Aims: For over 100 years, the electrocardiogram (ECG) has been a fundamental investigatory tool in the management of cardiovascular disease (CVD). Digitization and classification of these traditionally paper-based rec-ords is vital to: i) retrospectively understand the evolution of CVD within various populations; ii) prospectively improve global accessibility to high quality care. Whilst significant strives have been made in classification of extracted ECG signals, this is limited by a paucity of work exploring ECG digitization.
Methods: Our approach seeks to address this issue by employing novel deep learning (DL) methods classify ECGs from images of paper rec-ords. Starting with the baseline random forest model trained on all synthetic images in the PTB-XL dataset, we applied the ResNet-18, ResNet-50, and Swin Transformer models, directly classifying the images. We trained the DL models on 987 images in directory ‘00000' of the PTB-XL and tested them on all images in the other 21 directories (total 19825 images).

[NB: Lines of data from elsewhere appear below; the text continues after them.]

(** * Stock price aggregation service (src/stock/index.js)

    A shallow embedding of the time-series alignment and correlation engine,
    of the cache-aside fetch layer and of the two handlers, followed by the
    properties of the specification that concern them and by further
    properties of the code.

    Conventions.
    - JavaScript numbers that hold prices are kept abstract behind the class
      [JSNumber]; the instance [float64] is IEEE-754 binary64 as the program
      runs it (Rocq's primitive floats). The instance [exactR] is the exact
      arithmetic that the specification sets beside it; the program never
      runs it.
    - Instants are integers (milliseconds since the epoch); a [Date] is its
      time value, [None] standing for an Invalid Date (time value NaN). The
      clock reads a valid time value.
    - The window is a JavaScript number [NumberValue]: any binary64 value,
      the integers among them written as integers.
    - The clock, the cache and the log of upstream requests are threaded
      explicitly through the stateful functions as a [World]. *)

From Stdlib Require Import ZArith List Bool String Floats Reals Lra Lia.
From stdpp Require Import gmap strings.

Import ListNotations.
Local Open Scope Z_scope.

(** ** JavaScript numbers *)

(** The operations on numbers that the source applies to prices. *)
Class JSNumber (num : Type) := {
  nzero : num;                  (* the literal 0 *)
  nadd : num -> num -> num;     (* x + y *)
  nsub : num -> num -> num;     (* x - y *)
  nmul : num -> num -> num;     (* x * y *)
  ndiv : num -> num -> num;     (* x / y *)
  nsqrt : num -> num;           (* Math.sqrt(x) *)
  nlen : nat -> num;            (* an array length, as a number *)
  nnan : num;                   (* the result of arithmetic on undefined *)
  nis0 : num -> bool            (* x === 0 *)
}.

(** binary64, the arithmetic of the program. [x === 0] holds for both zeros
    and fails for NaN, as [PrimFloat.eqb] does. *)
#[global] Instance float64 : JSNumber float := {|
  nzero := 0%float;
  nadd := PrimFloat.add;
  nsub := PrimFloat.sub;
  nmul := PrimFloat.mul;
  ndiv := PrimFloat.div;
  nsqrt := PrimFloat.sqrt;
  nlen := fun n => PrimFloat.of_uint63 (Uint63.of_Z (Z.of_nat n));
  nnan := PrimFloat.nan;
  nis0 := fun x => PrimFloat.eqb x 0%float
|}.

(** Exact real arithmetic: the arithmetic the specification speaks of where
    it says of a result that it holds exactly, in exact arithmetic. The
    program does not compute in it, and nothing is concluded about the
    program from this instance. There is no NaN among the reals: [nnan] is
    only reached when the second series is shorter than the first, and is
    given the value 0 here. *)
#[global] Instance exactR : JSNumber R := {|
  nzero := 0%R;
  nadd := Rplus;
  nsub := Rminus;
  nmul := Rmult;
  ndiv := Rdiv;
  nsqrt := sqrt;
  nlen := INR;
  nnan := 0%R;
  nis0 := fun x => if Req_dec_T x 0%R then true else false
|}.

(** ** Data model *)

(** A [Date]: its time value in milliseconds, [None] for an Invalid Date
    (whose time value is NaN). *)
Definition JSDate := option Z.

Record PricePoint (num : Type) := {
  price : num;
  lastUpdatedAt : JSDate
}.
Arguments price {num} _.
Arguments lastUpdatedAt {num} _.

Abbreviation PriceHistory num := (list (PricePoint num)).

(** ** Numbers of the time arithmetic *)

(** A JavaScript number as it enters the comparison of line 152 and the
    time arithmetic of line 53. Numbers are binary64 values. One that is an
    integer is written [Integral]; any value may be written [Double], with
    the binary64 value itself: a fraction, an infinity, NaN. *)
Inductive NumberValue :=
| Integral (n : Z)
| Double (x : float).

(** The binary64 value of a number; an integer that binary64 does not hold
    is rounded to the nearest value. *)
Definition toDouble (value : NumberValue) : float :=
  match value with
  | Integral n => SF2Prim (SpecFloat.binary_normalize prec emax n 0 false)
  | Double x => x
  end.

(** [x * y] and [x - y]. Between integers they are written on the integers.
    In line 53 this is what binary64 computes whenever the result is a
    valid time value: the clock reading is below 2^53, the products
    [minutes * 60] and [minutes * 60 * 1000] are multiples of 4 and of 32,
    exact in binary64 up to 2^55 and 2^58, and a difference within the range
    of [Date] is an integer below 2^53. Beyond those bounds the binary64
    result is rounded, and lies as the integer does outside the range of
    [Date]. *)
Definition numberMul (x y : NumberValue) : NumberValue :=
  match x, y with
  | Integral a, Integral b => Integral (a * b)
  | _, _ => Double (PrimFloat.mul (toDouble x) (toDouble y))
  end.

Definition numberSub (x y : NumberValue) : NumberValue :=
  match x, y with
  | Integral a, Integral b => Integral (a - b)
  | _, _ => Double (PrimFloat.sub (toDouble x) (toDouble y))
  end.

(** [x <= y]; false when either is NaN. *)
Definition numberLe (x y : NumberValue) : bool :=
  match x, y with
  | Integral a, Integral b => a <=? b
  | _, _ => PrimFloat.leb (toDouble x) (toDouble y)
  end.

(** [isNaN(x)] *)
Definition isNaN (value : NumberValue) : bool :=
  match value with
  | Integral _ => false
  | Double x => PrimFloat.is_nan x
  end.

(** The largest time value of a [Date], in milliseconds: 100 000 000 days
    on either side of the epoch. *)
Definition maxTime : Z := 8640000000000000.

(** [new Date(value)] for a number: the time value is NaN when the number
    is not finite or beyond [maxTime] in absolute value, and the number cut
    to an integer (towards 0) otherwise. A binary64 value is [m * 2^e],
    with its sign. *)
Definition newDate (value : NumberValue) : JSDate :=
  match value with
  | Integral n => if Z.abs n <=? maxTime then Some n else None
  | Double x =>
      match Prim2SF x with
      | SpecFloat.S754_zero _ => Some 0
      | SpecFloat.S754_finite s m e =>
          let beyond :=
            if e <? 0 then maxTime * 2 ^ (- e) <? Z.pos m
            else maxTime <? Z.pos m * 2 ^ e in
          if beyond then None
          else Some (SpecFloat.cond_Zopp s (Z.shiftl (Z.pos m) e))
      | _ => None
      end
  end.

Section Engine.
Context {num : Type} {N : JSNumber num}.

(** *** calculateAveragePrice (lines 21-25)
    [None] is a null or undefined argument. *)
Definition calculateAveragePrice (priceHistory : option (PriceHistory num)) : num :=
  match priceHistory with
  | None => nzero
  | Some history =>
      if (length history =? 0)%nat then nzero
      else
        let sum := fold_left (fun acc curr => nadd acc (price curr)) history nzero in
        ndiv sum (nlen (length history))
  end.

(** *** calculateCorrelation (lines 94-120) *)

(** [prices[i] - mean]; an index past the end reads undefined. *)
Definition deviation (prices : list num) (i : nat) (mean : num) : num :=
  match prices !! i with
  | Some x => nsub x mean
  | None => nnan
  end.

(** One turn of the loop of lines 106-112 on [(cov, stdDev1, stdDev2)]. *)
Definition correlationStep (prices1 prices2 : list num) (mean1 mean2 : num)
    (acc : num * num * num) (i : nat) : num * num * num :=
  let '(cov, stdDev1, stdDev2) := acc in
  let diff1 := deviation prices1 i mean1 in
  let diff2 := deviation prices2 i mean2 in
  (nadd cov (nmul diff1 diff2),
   nadd stdDev1 (nmul diff1 diff1),
   nadd stdDev2 (nmul diff2 diff2)).

(** [cov], [stdDev1] and [stdDev2] as they stand after line 116. *)
Definition correlationMoments (prices1 prices2 : list num) : num * num * num :=
  let n := length prices1 in
  let mean1 := ndiv (fold_left (fun sum x => nadd sum x) prices1 nzero) (nlen n) in
  let mean2 := ndiv (fold_left (fun sum y => nadd sum y) prices2 nzero) (nlen n) in
  let '(cov, stdDev1, stdDev2) :=
    fold_left (correlationStep prices1 prices2 mean1 mean2) (seq 0 n)
              (nzero, nzero, nzero) in
  let n1 := nsub (nlen n) (nlen 1) in
  (ndiv cov n1, nsqrt (ndiv stdDev1 n1), nsqrt (ndiv stdDev2 n1)).

(** The three ways out of the function: line 95, line 118, line 119. *)
Inductive CorrelationExit :=
| TooShort
| ZeroStdDev
| Quotient (cov divisor : num).

Definition correlationExit (prices1 prices2 : list num) : CorrelationExit :=
  if (length prices1 <? 2)%nat || (length prices2 <? 2)%nat then TooShort
  else
    let '(cov, stdDev1, stdDev2) := correlationMoments prices1 prices2 in
    if nis0 stdDev1 || nis0 stdDev2 then ZeroStdDev
    else Quotient cov (nmul stdDev1 stdDev2).

Definition calculateCorrelation (prices1 prices2 : list num) : num :=
  match correlationExit prices1 prices2 with
  | TooShort => nzero
  | ZeroStdDev => nzero
  | Quotient cov divisor => ndiv cov divisor
  end.

End Engine.

(** ** SeriesAligner *)

(** The numbers the aligner computes with: differences of time values and
    the initial [Infinity] of [minDiff]. *)
Inductive TimeNumber :=
| TFinite (ms : Z)
| TInfinity
| TNaN.

(** [date.getTime()] *)
Definition getTime (d : JSDate) : TimeNumber :=
  match d with
  | Some ms => TFinite ms
  | None => TNaN
  end.

(** [Math.abs(x - y)] on time values. *)
Definition absDiff (x y : TimeNumber) : TimeNumber :=
  match x, y with
  | TFinite a, TFinite b => TFinite (Z.abs (a - b))
  | _, _ => TNaN
  end.

(** [x < y]; every comparison with NaN is false. *)
Definition timeLt (x y : TimeNumber) : bool :=
  match x, y with
  | TFinite a, TFinite b => a <? b
  | TFinite _, TInfinity => true
  | _, _ => false
  end.

(** [d1 >= d2] and [d1 <= d2] on dates; false when either is invalid. *)
Definition dateGe (d1 d2 : JSDate) : bool :=
  match d1, d2 with
  | Some a, Some b => b <=? a
  | _, _ => false
  end.

Definition dateLe (d1 d2 : JSDate) : bool :=
  match d1, d2 with
  | Some a, Some b => a <=? b
  | _, _ => false
  end.

(** Line 53: [new Date(endTime.getTime() - minutes * 60 * 1000)], the start
    of the window that ends at the instant [endTime]. *)
Definition windowStart (endTime : Z) (minutes : NumberValue) : JSDate :=
  newDate (numberSub (Integral endTime)
                     (numberMul (numberMul minutes (Integral 60)) (Integral 1000))).

Section Aligner.
Context {num : Type}.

Results: Our result during the unofficial phase of the Challenge (as the 1st of 5 entries) for classification F-measure was 0.528 (MultiMe-DIA_OX; rank 22), using the random forest model; we achieved the baseline digitization performance with reconstruction signal-to-noise ratio (SNR) of -18.12 (rank 51). In our analysis using three DL models, Swin Transformer achieved the highest F-measure score of 0.793, while ResNet-18 and ResNet-50 attained F-measure scores of 0.781 and 0.779, respectively. The recall by Swin Transformer far exceeds the other two models (0.832 vs 0.795 and 0.777).
Conclusions: Swin Transformer has shown excellent potential in classifying ECG images, providing the foundation for a transformer-based image classification model. Our future developments will focus on automated ECG digitization using a novel automated pipeline involving removal of gridlines, extraction of single-leads, and 1-dimensional signal generation, for subsequent classification using transformer-based models.